At 16 weeks, you can still sleep in most positions comfortably, but this is a good time to start getting used to side sleeping. As your uterus grows heavier in the coming months, lying flat on your back can compress a major blood vessel that returns blood to your heart. This becomes a more significant concern in the third trimester, when the weight of the uterus is substantial enough to reduce blood flow to both you and the baby.

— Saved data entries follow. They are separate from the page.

Lemma submitted_inv q r w w' : running q r w -> submitted q r w w' -> inv w'.
Proof.
  clear dev Hdev. intros Hr [Sp Su Sr Si Sy]. destruct (rn_others _ _ _ Hr) as [M W G S O Y U].
  setoid_rewrite (fun s => proj1 (set_reqs_unit s _ _ w)) in M. setoid_rewrite (fun s => proj2 (set_reqs_unit s _ _ w)) in M.
  setoid_rewrite (fun s => proj1 (set_reqs_unit s _ _ w)) in W. setoid_rewrite (fun s => proj1 (set_reqs_unit s _ _ w)) in G.
  setoid_rewrite (fun s => proj1 (set_reqs_unit s _ _ w)) in U. setoid_rewrite (fun s => proj2 (set_reqs_unit s _ _ w)) in S.
  cbn [set_reqs reqs items internalReadyReqQueue] in *. split; rewrite ?Sr, ?Si, ?Sy; [| | | | done | |].
  - intros s no. rewrite Sp, Su. destruct (pending s r !! no) as [[] |] eqn:E.
    + by rewrite !decide_True.
    + rewrite decide_False, decide_True by done. split; [done |]. intros _. by eapply rn_shared.
    + rewrite !decide_False by (done || by intros [? ?]). apply M.
  - intros s no X x HX Hx. rewrite Sp in HX. destruct (decide _) as [Hpd | _].
    + injection HX as <-. apply elem_of_union in Hx as [Hx | ->%elem_of_singleton]; [| exists r; split; [apply Hr | done]].
      destruct (curUnitPendingFsReqs s w !! no) as [X |] eqn:EX; [| set_solver].
      destruct (W s no X x EX Hx) as (rx & [_ Hrx]%lookup_delete_Some & ?). eauto.
    + destruct (W s no X x HX Hx) as (rx & [_ Hrx]%lookup_delete_Some & ?). eauto.
  - intros x rx s no Hrx Hpx. rewrite Sp. destruct (decide (q = x)) as [<- | Hne].
    + rewrite (rn_req _ _ _ Hr) in Hrx. injection Hrx as <-. rewrite decide_True by done. eexists. split; [done | set_solver].
    + destruct (G x rx s no) as (X & -> & HX); [by rewrite lookup_delete_ne | done |].
      destruct (decide _); eexists; (split; [done |]); set_solver.
  - intros s no x Hx. rewrite Su in Hx. destruct (decide _) as [Hpd | _].
    + injection Hx as <-. destruct (rn_submit _ _ _ Hr s no Hpd) as (_ & _ & i & Hi & Hit).
      exists r, i. split; [apply Hr |]. split; [done |]. by rewrite Hpd.
    + destruct (S s no x Hx) as (rx & i & [_ Hrx]%lookup_delete_Some & ?). eauto.
  - intros x. rewrite Y. split; intros (rx & Hrx & Hn); exists rx; (split; [| done]).
    + by apply lookup_delete_Some in Hrx as [_ Hrx].
    + rewrite lookup_delete_ne; [done |]. intros <-. rewrite (rn_req _ _ _ Hr) in Hrx.
      injection Hrx as <-. by apply (rn_waits _ _ _ Hr).
  - intros s no. rewrite Sp. destruct (decide _) as [[[] Hpd] | _]; [| | apply U]; intros _.
    + by apply (rn_submit _ _ _ Hr s no).
    + apply (U s no). apply M. by apply (rn_shared _ _ _ Hr s no).
Qed.

(** C14. A request that has run and misses blocks or sectors, with a device that accepts its
    reads, is left waiting for exactly those: every read it has to submit is submitted
    once, it is registered for each of them and for those already in flight, no other
    request is touched or woken, and the wait lists are consistent again. *)
Theorem submit_waits_for_missing (q : Z) (r : FsReq) (w : FsProcWorker) (Hr : running q r w) :
  exists w', submitFsGeneratedRequests dev q w = Ok w' /\ inv w' /\ reqs w' = reqs w /\
    internalReadyReqQueue w' = internalReadyReqQueue w /\
    (forall s no, (s, no) ∈ in_flight w' <-> (s, no) ∈ in_flight w \/ pending s r !! no = Some true) /\
    forall s no, is_Some (pending s r !! no) <->
      exists W, curUnitPendingFsReqs s w' !! no = Some W /\ q ∈ W.
Proof.
  destruct (submit_ends q r w Hr) as (w' & E & Hs). pose proof (submitted_inv q r w w' Hr Hs) as Hi.
  exists w'. split; [done |]. split; [done |]. split; [apply Hs |]. split; [apply Hs |].
  assert (Hq : reqs w' !! q = Some r) by (rewrite (sb_reqs _ _ _ _ Hs); apply Hr).
  split; intros s no.
  - rewrite !in_flight_elem, <- (i_maps _ Hi), (sb_submit _ _ _ _ Hs).
    pose proof (i_maps _ (rn_others _ _ _ Hr) s no) as Hm.
    rewrite (proj1 (set_reqs_unit _ _ _ _)), (proj2 (set_reqs_unit _ _ _ _)) in Hm. rewrite <- Hm.
    destruct (decide _); [by split; auto | naive_solver].
  - split; [intros Hp; by eapply i_registered |].
    intros (W & HW & Hin). destruct (i_wait _ Hi _ _ _ _ HW Hin) as (r' & Hr' & Hp). congruence.
Qed.

End Submit.

(** ** Examples *)

Lemma idle_inv h : inv (mk_worker ∅ h ∅ ∅ ∅ ∅ []).
Proof.
  split.
  - intros [] no; split; by intros [? ?].
  - by intros [] ? ? ? ?.
  - by intros ? ? ? ? ?.
  - by intros [] ? ? ?.
  - constructor.
  - intros q. split; [by intros ?%elem_of_nil | by intros (? & ? & _)].
  - intros [] no; by intros [? ?].
Qed.

(** A request enters the worker and runs. *)
Definition enter (q : Z) (r : FsReq) (w : FsProcWorker) : FsProcWorker :=
  set_reqs (<[q := r]> (reqs w)) (items w) w.

Lemma enter_running q r w :
  inv w -> reqs w !! q = None -> numTotalPendingIoReq r <> 0 ->
  (forall s no, pending s r !! no = Some true -> curUnitPendingSubmitFsReq s w !! no = None /\
    Layout.isInodeBitmap no = false /\ exists i, to_submit s r !! no = Some i /\ is_Some (items w !! i)) ->
  (forall s no, pending s r !! no = Some false -> is_Some (curUnitPendingSubmitFsReq s w !! no)) ->
  running q r (enter q r w).
Proof.
  intros Hi Hq Hn Hs Hf. split.
  - apply lookup_insert_eq.
  - cbn. rewrite delete_insert_id by done. by destruct w.
  - done.
  - intros s no Hp. destruct (Hs s no Hp) as (Hu & ? & ?). rewrite <- eq_None_not_Some. by destruct s.
  - intros s no Hp. specialize (Hf s no Hp). by destruct s.
Qed.

#[local] Existing Instance sorted_iter.
#[local] Existing Instance sorted_siter.

Definition ex_slot (i bno : Z) : BlockBufferItem :=
  mk_item i i 4096 bno 0 false false BLOCK_BUF_LOCKED 0.
Definition ex_idle : FsProcWorker :=
  mk_worker ∅ {[0 := ex_slot 0 200000; 1 := ex_slot 1 200001; 2 := ex_slot 2 300000]} ∅ ∅ ∅ ∅ [].
Definition ex_dev (s : bool) (no : Z) : Z := 0.

(** Request 1 has asked for a block; request 2 waits for it too, and asks for another
    block and for a sector. *)
Definition ex_req1 : FsReq := mk_req (mk_helper {[200000 := true]} {[200000 := 0]}) (mk_helper ∅ ∅) ∅ 0.
Definition ex_req2 : FsReq :=
  mk_req (mk_helper {[200000 := false; 200001 := true]} {[200001 := 1]})
    (mk_helper {[300000 := true]} {[300000 := 2]}) ∅ 0.

Lemma ex_req1_running : running 1 ex_req1 (enter 1 ex_req1 ex_idle).
Proof.
  apply enter_running; try done; [apply idle_inv | |].
  - intros [] no; cbn; [done |]. intros [<- _]%lookup_singleton_Some. split; [done |]. split; [done |].
    exists 0. by split.
  - intros [] no; cbn; [done |]. by intros [_ ?]%lookup_singleton_Some.
Qed.

Definition ex_one : FsProcWorker :=
  mk_worker {[1 := ex_req1]} (items ex_idle) {[200000 := {[1]}]} {[200000 := 1]} ∅ ∅ [].

Lemma ex_one_inv : inv ex_one.
Proof.
  destruct (submit_ends ex_dev (fun _ _ => Z.le_refl 0) 1 ex_req1 _ ex_req1_running) as (w & E & Hs).
  assert (Hi : inv w) by (eapply submitted_inv; [exact ex_req1_running | exact Hs]).
  assert (E' : submitFsGeneratedRequests ex_dev 1 (enter 1 ex_req1 ex_idle) = Ok ex_one) by by_compute.
  rewrite E' in E. by injection E as ->.
Qed.

Lemma ex_req2_running : running 2 ex_req2 (enter 2 ex_req2 ex_one).
Proof.
  apply enter_running; try done; [apply ex_one_inv | |].
  - intros [] no; cbn.
    + intros [<- _]%lookup_singleton_Some. split; [done |]. split; [done |]. exists 2. by split.
    + intros [[_ ?] | [_ [<- _]%lookup_singleton_Some]]%lookup_insert_Some; [done |].
      split; [done |]. split; [done |]. exists 1. by split.
  - intros [] no; cbn; [by intros [_ ?]%lookup_singleton_Some |].
    intros [[<- _] | [_ [_ ?]%lookup_singleton_Some]]%lookup_insert_Some; [by exists 1 | done].
Qed.

Lemma submit_waits_for_missing_witness :
  exists w', submitFsGeneratedRequests ex_dev 2 (enter 2 ex_req2 ex_one) = Ok w' /\ inv w' /\
    forall s no, is_Some (pending s ex_req2 !! no) <->
      exists W, curUnitPendingFsReqs s w' !! no = Some W /\ 2 ∈ W.
Proof.
  destruct (submit_waits_for_missing ex_dev (fun _ _ => Z.le_refl 0) 2 ex_req2 _ ex_req2_running)
    as (w' & E & Hi & _ & _ & _ & Hw).
  exists w'. split; [exact E |]. split; [exact Hi | exact Hw].
Defined.

Definition ex_two : FsProcWorker :=
  mk_worker {[1 := ex_req1; 2 := ex_req2]} (items ex_idle) {[200000 := {[1; 2]}; 200001 := {[2]}]}
    {[200000 := 1; 200001 := 2]} {[300000 := {[2]}]} {[300000 := 2]} [].

Lemma ex_two_inv : inv ex_two.
Proof.
  destruct (submit_ends ex_dev (fun _ _ => Z.le_refl 0) 2 ex_req2 _ ex_req2_running) as (w & E & Hs).
  assert (Hi : inv w) by (eapply submitted_inv; [exact ex_req2_running | exact Hs]).
  assert (E' : submitFsGeneratedRequests ex_dev 2 (enter 2 ex_req2 ex_one) = Ok ex_two) by by_compute.
  rewrite E' in E. by injection E as ->.
Qed.

(** The sector first, then the shared block: request 1 is ready and request 2 still waits. *)
Lemma completions_wake_exactly_once_witness :
  exists w', complete_all [(true, 300000); (false, 200000)] ex_two = Ok w' /\
    in_flight w' ≡ₚ [(false, 200001)] /\ internalReadyReqQueue w' = [1].
Proof.
  destruct (completions_wake_exactly_once [(true, 300000); (false, 200000)] [(false, 200001)] ex_two ex_two_inv)
    as (w' & E & Hf & _).
  { transitivity [(false, 200001); (false, 200000); (true, 300000)]; [solve_Permutation |].
    replace (in_flight ex_two) with [(false, 200001); (false, 200000); (true, 300000)] by by_compute. done. }
  exists w'. split; [exact E |]. split; [exact Hf |].
  assert (E' : complete_all [(true, 300000); (false, 200000)] ex_two = Ok w') by exact E. clear E Hf.
  revert E'. vm_compute. intros [= <-]. reflexivity.
Defined.

(** A read the device refuses after it has accepted another one: the loop stops, and the
    request waits for a block that is never read and for which nobody is registered.
    When the accepted read completes the request is not ready, and no read is in flight
    whose completion could make it so. *)
Definition ex_refuse (s : bool) (no : Z) : Z := if no =? 200000 then -1 else 0.
Definition ex_req3 : FsReq :=
  mk_req (mk_helper {[200000 := true; 200001 := true]} {[200000 := 0; 200001 := 1]}) (mk_helper ∅ ∅) ∅ 0.

Lemma refused_read_strands :
  match (let! w := submitFsGeneratedRequests ex_refuse 3 (enter 3 ex_req3 ex_idle) in
         complete_all [(false, 200001)] w) with
  | Ok w' => internalReadyReqQueue w' = [] /\ curUnitPendingFsReqs false w' = {[200000 := ∅]} /\
      (numTotalPendingIoReq <$> reqs w' !! 3) = Some 1
  | Crash _ => False
  end.
Proof. vm_compute. auto. Qed.

End ReadIO.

For now, if you wake up on your back, there’s no need to panic. Simply roll to your side. A pillow between your knees and another supporting your belly can make side sleeping more comfortable and help you build the habit before it becomes medically important. Left side sleeping is often recommended because it optimizes blood flow, but either side is fine.

What to Look Forward To

Many providers schedule an anatomy scan ultrasound between weeks 18 and 22, so that milestone is just around the corner. This detailed ultrasound checks your baby’s organs, spine, heart, and limbs, and it’s typically the appointment where you can learn the sex if you choose to. Some women begin feeling regular fetal movement in the next few weeks, which provides daily reassurance between appointments. The second trimester tends to be the most physically comfortable stretch of pregnancy, so this is a good window to handle practical preparations like setting up a nursery, planning leave, or simply enjoying the relative calm before the third trimester begins.